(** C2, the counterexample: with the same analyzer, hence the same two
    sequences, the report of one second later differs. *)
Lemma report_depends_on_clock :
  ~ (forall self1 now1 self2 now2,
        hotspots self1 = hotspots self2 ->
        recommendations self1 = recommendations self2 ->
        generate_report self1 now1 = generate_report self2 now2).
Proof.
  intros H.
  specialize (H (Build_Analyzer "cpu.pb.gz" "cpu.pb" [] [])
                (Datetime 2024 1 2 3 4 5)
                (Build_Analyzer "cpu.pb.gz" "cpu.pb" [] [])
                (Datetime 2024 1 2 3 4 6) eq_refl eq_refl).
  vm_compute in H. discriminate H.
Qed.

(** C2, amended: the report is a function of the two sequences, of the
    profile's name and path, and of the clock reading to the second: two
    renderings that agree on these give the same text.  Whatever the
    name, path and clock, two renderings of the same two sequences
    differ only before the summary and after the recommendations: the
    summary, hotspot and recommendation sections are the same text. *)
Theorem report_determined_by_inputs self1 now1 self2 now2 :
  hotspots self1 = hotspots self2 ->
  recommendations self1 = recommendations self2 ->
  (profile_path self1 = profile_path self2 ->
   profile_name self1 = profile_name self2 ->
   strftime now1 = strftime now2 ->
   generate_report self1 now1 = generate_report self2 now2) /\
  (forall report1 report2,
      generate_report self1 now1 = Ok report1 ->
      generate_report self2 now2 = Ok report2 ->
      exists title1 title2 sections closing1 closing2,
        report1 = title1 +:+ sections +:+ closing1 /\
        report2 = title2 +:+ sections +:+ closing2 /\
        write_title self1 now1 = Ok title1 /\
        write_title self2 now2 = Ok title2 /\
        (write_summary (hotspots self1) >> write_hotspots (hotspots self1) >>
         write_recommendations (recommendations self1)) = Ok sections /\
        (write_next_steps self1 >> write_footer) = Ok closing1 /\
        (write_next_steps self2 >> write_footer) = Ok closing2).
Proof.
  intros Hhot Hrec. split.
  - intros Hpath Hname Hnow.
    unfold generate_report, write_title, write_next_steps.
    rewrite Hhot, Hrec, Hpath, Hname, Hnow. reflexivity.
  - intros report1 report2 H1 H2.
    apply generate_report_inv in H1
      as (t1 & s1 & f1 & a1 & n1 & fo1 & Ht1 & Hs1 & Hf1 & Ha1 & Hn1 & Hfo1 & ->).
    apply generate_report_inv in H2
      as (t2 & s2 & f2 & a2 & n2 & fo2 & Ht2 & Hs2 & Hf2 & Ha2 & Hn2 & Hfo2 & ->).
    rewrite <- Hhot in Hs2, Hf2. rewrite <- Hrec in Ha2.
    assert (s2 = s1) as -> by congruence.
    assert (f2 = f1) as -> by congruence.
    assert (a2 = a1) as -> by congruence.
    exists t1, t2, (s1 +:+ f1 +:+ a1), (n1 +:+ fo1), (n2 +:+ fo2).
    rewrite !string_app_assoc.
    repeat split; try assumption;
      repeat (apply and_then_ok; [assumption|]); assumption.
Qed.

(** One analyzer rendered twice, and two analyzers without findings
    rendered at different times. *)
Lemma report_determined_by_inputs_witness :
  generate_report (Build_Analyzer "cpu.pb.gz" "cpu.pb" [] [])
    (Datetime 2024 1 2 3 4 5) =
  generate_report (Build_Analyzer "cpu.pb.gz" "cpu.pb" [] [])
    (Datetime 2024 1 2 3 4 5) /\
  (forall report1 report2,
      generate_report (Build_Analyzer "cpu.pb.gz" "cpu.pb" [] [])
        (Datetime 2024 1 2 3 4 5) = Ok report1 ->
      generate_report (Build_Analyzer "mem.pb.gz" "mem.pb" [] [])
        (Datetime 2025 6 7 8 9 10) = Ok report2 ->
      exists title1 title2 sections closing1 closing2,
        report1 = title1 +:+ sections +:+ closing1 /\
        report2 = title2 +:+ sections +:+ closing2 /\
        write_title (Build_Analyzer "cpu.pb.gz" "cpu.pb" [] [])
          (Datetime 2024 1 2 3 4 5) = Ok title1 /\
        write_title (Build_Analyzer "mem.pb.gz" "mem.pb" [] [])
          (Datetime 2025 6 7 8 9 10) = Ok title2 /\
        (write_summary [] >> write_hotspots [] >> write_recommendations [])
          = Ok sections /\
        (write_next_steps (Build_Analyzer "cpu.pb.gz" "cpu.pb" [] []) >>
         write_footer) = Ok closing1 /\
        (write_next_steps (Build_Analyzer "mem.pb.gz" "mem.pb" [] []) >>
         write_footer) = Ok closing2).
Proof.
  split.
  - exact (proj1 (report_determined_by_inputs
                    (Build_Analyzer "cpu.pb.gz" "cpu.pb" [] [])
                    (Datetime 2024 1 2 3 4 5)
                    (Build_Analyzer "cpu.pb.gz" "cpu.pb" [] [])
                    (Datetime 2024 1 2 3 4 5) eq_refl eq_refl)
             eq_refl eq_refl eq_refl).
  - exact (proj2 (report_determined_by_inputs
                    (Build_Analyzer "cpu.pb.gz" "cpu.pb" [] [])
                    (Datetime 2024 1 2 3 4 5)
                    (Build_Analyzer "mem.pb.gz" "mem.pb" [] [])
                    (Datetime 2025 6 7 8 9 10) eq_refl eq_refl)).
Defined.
********************
_Task prompt_. Show the lines of the records that include the string "Lemma".

_Solved problem_.
Lemma report_depends_on_clock :
Lemma report_determined_by_inputs_witness :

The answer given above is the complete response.